(** A concrete store of physical channels: each keeps what was sent on it. *)
Definition log_channels : Physical (gmap nat (list bytes)) := {|
  ch_send s id p := Ok (<[id := default [] (s !! id) ++ [p]]> s);
  ch_recv s id := match default [] (s !! id) with
                  | [] => Err ErrClosed
                  | p :: ps => Ok (p, <[id := ps]> s)
                  end;
  ch_close s id := (None, delete id s);
  ch_metrics s id := Some (MkSendMetrics (Z.of_nat (length (concat (default [] (s !! id))))) 1000000 0);
|}.

Lemma observed_accounting_witness :
  let t := ObservedTransport 7 (MkRouteInfo "direct" 2 []) (Bundle 0 [Channel 1; Channel 2]) in
  let H := log_channels in
  let sends := [(observedChannel 7 (Channel 2), to_bytes "abc"); (t, to_bytes "de")] in
  let w := MkWorld ∅ ∅ ∅ ∅ in
  ∃ w' stats, send_seq w sends = Ok w' ∧ SnapshotRouteStats w' t = Some stats ∧
    (SentBytes stats = wrap64 (0 + total_bytes sends) ∨ sends = []).
Proof.
  intros t H sends w. eexists _, _. split; [vm_compute; reflexivity|].
  split; [reflexivity|]. eapply (observed_accounting w _ 7 (MkRouteInfo "direct" 2 []) (Bundle 0 [Channel 1; Channel 2]) sends).
  - vm_compute. intros Hin. inversion Hin.
  - constructor; [simpl; right; right; left|constructor; [by left|constructor]].
  - vm_compute. reflexivity.
  - reflexivity.
Defined.

(** The channels an observed transport hands out hide the send metrics of the
    physical channels below them, so the session's budget never adapts. *)
Lemma observed_hides_metrics `{Physical W} (w : world W) oid info inner c :
  c ∈ Channels (ObservedTransport oid info inner) → SnapshotSendMetrics w c = zero_metrics.
Proof.
  cbn [Channels]. destruct (observedChannel oid <$> Channels inner) as [|y l] eqn:E.
  - by intros ->%list_elem_of_singleton.
  - rewrite <- E. by intros (i & -> & _)%list_elem_of_fmap.
Qed.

Work required:
All of the material above needs to be transcribed verbatim.

Answer below:
(** A concrete store of physical channels: each keeps what was sent on it. *)
Definition log_channels : Physical (gmap nat (list bytes)) := {|
  ch_send s id p := Ok (<[id := default [] (s !! id) ++ [p]]> s);
  ch_recv s id := match default [] (s !! id) with
                  | [] => Err ErrClosed
                  | p :: ps => Ok (p, <[id := ps]> s)
                  end;
  ch_close s id := (None, delete id s);
  ch_metrics s id := Some (MkSendMetrics (Z.of_nat (length (concat (default [] (s !! id))))) 1000000 0);
|}.

Lemma observed_accounting_witness :
  let t := ObservedTransport 7 (MkRouteInfo "direct" 2 []) (Bundle 0 [Channel 1; Channel 2]) in
  let H := log_channels in
  let sends := [(observedChannel 7 (Channel 2), to_bytes "abc"); (t, to_bytes "de")] in
  let w := MkWorld ∅ ∅ ∅ ∅ in
  ∃ w' stats, send_seq w sends = Ok w' ∧ SnapshotRouteStats w' t = Some stats ∧
    (SentBytes stats = wrap64 (0 + total_bytes sends) ∨ sends = []).
Proof.
  intros t H sends w. eexists _, _. split; [vm_compute; reflexivity|].
  split; [reflexivity|]. eapply (observed_accounting w _ 7 (MkRouteInfo "direct" 2 []) (Bundle 0 [Channel 1; Channel 2]) sends).
  - vm_compute. intros Hin. inversion Hin.
  - constructor; [simpl; right; right; left|constructor; [by left|constructor]].
  - vm_compute. reflexivity.
  - reflexivity.
Defined.

(** The channels an observed transport hands out hide the send metrics of the
    physical channels below them, so the session's budget never adapts. *)
Lemma observed_hides_metrics `{Physical W} (w : world W) oid info inner c :
  c ∈ Channels (ObservedTransport oid info inner) → SnapshotSendMetrics w c = zero_metrics.
Proof.
  cbn [Channels]. destruct (observedChannel oid <$> Channels inner) as [|y l] eqn:E.
  - by intros ->%list_elem_of_singleton.
  - rewrite <- E. by intros (i & -> & _)%list_elem_of_fmap.
Qed.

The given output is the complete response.